Task details:
Where the listing below has a line with "intros Hi. rewrite sub_nid", write out exactly that line and every line after it, stopping after the line with "Lemma id_key_inj id".

*** Begin section ***

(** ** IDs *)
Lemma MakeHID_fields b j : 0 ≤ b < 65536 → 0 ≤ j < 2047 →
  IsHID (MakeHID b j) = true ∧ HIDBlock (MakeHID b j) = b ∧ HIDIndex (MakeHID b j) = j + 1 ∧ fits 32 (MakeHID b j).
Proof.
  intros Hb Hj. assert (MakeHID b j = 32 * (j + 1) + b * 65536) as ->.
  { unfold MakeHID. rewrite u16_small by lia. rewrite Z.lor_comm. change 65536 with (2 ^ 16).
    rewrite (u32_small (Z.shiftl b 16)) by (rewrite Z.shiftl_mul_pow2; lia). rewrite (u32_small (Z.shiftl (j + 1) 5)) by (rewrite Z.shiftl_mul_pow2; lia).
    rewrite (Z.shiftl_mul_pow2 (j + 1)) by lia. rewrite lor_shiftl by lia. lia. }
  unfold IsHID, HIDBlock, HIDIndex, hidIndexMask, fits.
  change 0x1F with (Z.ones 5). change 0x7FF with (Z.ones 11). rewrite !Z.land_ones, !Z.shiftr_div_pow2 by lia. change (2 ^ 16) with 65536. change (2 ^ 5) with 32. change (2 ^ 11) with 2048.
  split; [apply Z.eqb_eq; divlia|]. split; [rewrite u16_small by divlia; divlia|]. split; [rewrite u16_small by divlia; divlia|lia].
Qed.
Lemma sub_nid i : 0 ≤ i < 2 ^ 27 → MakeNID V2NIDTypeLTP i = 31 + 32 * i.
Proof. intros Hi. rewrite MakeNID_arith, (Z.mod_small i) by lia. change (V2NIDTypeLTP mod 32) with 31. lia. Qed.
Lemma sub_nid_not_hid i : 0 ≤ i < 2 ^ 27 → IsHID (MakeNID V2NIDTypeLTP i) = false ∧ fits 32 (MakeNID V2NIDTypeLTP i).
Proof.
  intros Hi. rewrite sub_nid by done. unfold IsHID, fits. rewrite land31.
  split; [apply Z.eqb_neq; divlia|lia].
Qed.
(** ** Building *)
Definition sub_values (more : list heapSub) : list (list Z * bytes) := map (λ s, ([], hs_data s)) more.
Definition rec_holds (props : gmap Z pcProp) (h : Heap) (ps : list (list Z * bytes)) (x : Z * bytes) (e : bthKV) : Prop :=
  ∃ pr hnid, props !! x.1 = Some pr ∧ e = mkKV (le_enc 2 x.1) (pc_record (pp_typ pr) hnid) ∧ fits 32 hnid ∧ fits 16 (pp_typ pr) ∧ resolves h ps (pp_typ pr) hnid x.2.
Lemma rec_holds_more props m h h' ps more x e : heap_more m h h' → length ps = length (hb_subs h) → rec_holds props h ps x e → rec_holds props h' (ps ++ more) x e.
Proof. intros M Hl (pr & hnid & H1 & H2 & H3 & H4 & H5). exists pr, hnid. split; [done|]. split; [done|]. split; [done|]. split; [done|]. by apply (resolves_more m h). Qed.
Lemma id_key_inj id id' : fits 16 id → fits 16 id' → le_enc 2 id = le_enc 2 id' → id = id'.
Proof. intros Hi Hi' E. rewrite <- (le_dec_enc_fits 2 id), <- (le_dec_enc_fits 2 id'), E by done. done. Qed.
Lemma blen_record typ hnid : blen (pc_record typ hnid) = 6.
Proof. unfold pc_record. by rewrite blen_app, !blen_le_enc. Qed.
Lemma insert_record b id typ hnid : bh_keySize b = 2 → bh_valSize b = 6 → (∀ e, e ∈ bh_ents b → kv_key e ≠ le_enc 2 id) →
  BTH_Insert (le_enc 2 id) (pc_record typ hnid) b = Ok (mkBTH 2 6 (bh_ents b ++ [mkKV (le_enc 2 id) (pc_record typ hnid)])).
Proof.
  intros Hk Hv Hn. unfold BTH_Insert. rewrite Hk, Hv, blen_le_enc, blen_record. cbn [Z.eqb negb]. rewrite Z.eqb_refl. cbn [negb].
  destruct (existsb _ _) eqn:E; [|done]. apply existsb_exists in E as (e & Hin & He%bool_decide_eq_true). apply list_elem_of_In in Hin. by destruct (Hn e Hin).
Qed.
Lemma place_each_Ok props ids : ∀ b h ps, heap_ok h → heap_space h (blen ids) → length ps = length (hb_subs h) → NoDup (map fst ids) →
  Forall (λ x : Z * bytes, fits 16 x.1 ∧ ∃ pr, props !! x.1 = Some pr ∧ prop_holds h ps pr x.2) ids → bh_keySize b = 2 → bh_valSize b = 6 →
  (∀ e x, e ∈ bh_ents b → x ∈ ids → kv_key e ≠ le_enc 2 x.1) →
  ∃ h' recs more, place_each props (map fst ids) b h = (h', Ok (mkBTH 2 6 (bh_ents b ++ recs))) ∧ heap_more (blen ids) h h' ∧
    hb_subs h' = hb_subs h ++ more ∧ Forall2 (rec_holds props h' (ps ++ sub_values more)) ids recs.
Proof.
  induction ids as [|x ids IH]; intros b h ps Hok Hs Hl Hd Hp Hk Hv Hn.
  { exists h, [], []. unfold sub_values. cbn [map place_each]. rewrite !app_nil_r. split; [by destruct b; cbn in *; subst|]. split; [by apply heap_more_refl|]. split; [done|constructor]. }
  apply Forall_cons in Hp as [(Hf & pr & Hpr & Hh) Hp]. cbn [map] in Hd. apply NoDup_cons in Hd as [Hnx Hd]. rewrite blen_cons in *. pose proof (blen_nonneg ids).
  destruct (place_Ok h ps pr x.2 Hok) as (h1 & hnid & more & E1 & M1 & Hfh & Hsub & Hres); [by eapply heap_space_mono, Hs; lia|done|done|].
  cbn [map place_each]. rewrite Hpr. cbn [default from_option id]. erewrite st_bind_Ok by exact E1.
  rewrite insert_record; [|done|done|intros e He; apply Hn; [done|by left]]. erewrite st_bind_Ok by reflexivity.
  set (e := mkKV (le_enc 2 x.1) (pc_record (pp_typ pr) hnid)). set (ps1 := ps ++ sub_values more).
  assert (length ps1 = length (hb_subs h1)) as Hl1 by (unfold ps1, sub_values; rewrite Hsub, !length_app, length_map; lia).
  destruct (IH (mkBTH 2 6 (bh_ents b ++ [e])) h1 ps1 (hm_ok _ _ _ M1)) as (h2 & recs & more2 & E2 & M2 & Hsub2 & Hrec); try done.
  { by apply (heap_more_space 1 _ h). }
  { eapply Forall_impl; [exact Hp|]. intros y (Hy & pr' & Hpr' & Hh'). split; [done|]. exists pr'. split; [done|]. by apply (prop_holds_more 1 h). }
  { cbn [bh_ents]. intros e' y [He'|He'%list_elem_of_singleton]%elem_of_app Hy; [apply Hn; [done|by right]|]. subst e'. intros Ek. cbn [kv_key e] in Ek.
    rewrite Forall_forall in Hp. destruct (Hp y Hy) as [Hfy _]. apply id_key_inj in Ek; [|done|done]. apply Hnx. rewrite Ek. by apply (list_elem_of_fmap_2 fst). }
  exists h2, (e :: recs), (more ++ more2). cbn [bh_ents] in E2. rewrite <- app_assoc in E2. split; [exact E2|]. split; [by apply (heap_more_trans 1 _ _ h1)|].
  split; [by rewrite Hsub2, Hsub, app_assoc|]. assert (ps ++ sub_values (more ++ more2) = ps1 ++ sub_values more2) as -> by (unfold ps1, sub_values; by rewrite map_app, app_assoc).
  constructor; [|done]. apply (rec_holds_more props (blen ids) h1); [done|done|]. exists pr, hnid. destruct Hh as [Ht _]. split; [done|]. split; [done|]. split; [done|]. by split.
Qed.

*** End section ***
*** Begin section ***

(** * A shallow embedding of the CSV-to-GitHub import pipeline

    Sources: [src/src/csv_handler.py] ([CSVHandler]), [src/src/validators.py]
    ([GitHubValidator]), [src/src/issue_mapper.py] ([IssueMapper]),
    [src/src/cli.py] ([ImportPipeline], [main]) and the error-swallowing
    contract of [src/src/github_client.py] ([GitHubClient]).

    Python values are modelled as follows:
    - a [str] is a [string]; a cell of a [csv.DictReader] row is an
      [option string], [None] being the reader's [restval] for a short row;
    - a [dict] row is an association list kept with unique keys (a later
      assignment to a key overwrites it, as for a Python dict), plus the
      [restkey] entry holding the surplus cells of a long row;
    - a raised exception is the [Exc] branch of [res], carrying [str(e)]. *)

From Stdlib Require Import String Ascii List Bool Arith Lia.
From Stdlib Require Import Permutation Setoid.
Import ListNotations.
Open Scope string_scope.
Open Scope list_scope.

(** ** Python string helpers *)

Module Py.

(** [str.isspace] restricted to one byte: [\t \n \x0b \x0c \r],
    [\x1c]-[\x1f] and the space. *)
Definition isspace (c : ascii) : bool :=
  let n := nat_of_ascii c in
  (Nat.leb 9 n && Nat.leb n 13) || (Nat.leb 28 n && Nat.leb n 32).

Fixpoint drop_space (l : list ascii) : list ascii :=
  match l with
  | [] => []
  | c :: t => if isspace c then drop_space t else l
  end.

*** End section ***

Result of this exercise:
  intros Hi. rewrite sub_nid by done. unfold IsHID, fits. rewrite land31.
  split; [apply Z.eqb_neq; divlia|lia].
Qed.
(** ** Building *)
Definition sub_values (more : list heapSub) : list (list Z * bytes) := map (λ s, ([], hs_data s)) more.
Definition rec_holds (props : gmap Z pcProp) (h : Heap) (ps : list (list Z * bytes)) (x : Z * bytes) (e : bthKV) : Prop :=
  ∃ pr hnid, props !! x.1 = Some pr ∧ e = mkKV (le_enc 2 x.1) (pc_record (pp_typ pr) hnid) ∧ fits 32 hnid ∧ fits 16 (pp_typ pr) ∧ resolves h ps (pp_typ pr) hnid x.2.
Lemma rec_holds_more props m h h' ps more x e : heap_more m h h' → length ps = length (hb_subs h) → rec_holds props h ps x e → rec_holds props h' (ps ++ more) x e.
Proof. intros M Hl (pr & hnid & H1 & H2 & H3 & H4 & H5). exists pr, hnid. split; [done|]. split; [done|]. split; [done|]. split; [done|]. by apply (resolves_more m h). Qed.
Lemma id_key_inj id id' : fits 16 id → fits 16 id' → le_enc 2 id = le_enc 2 id' → id = id'.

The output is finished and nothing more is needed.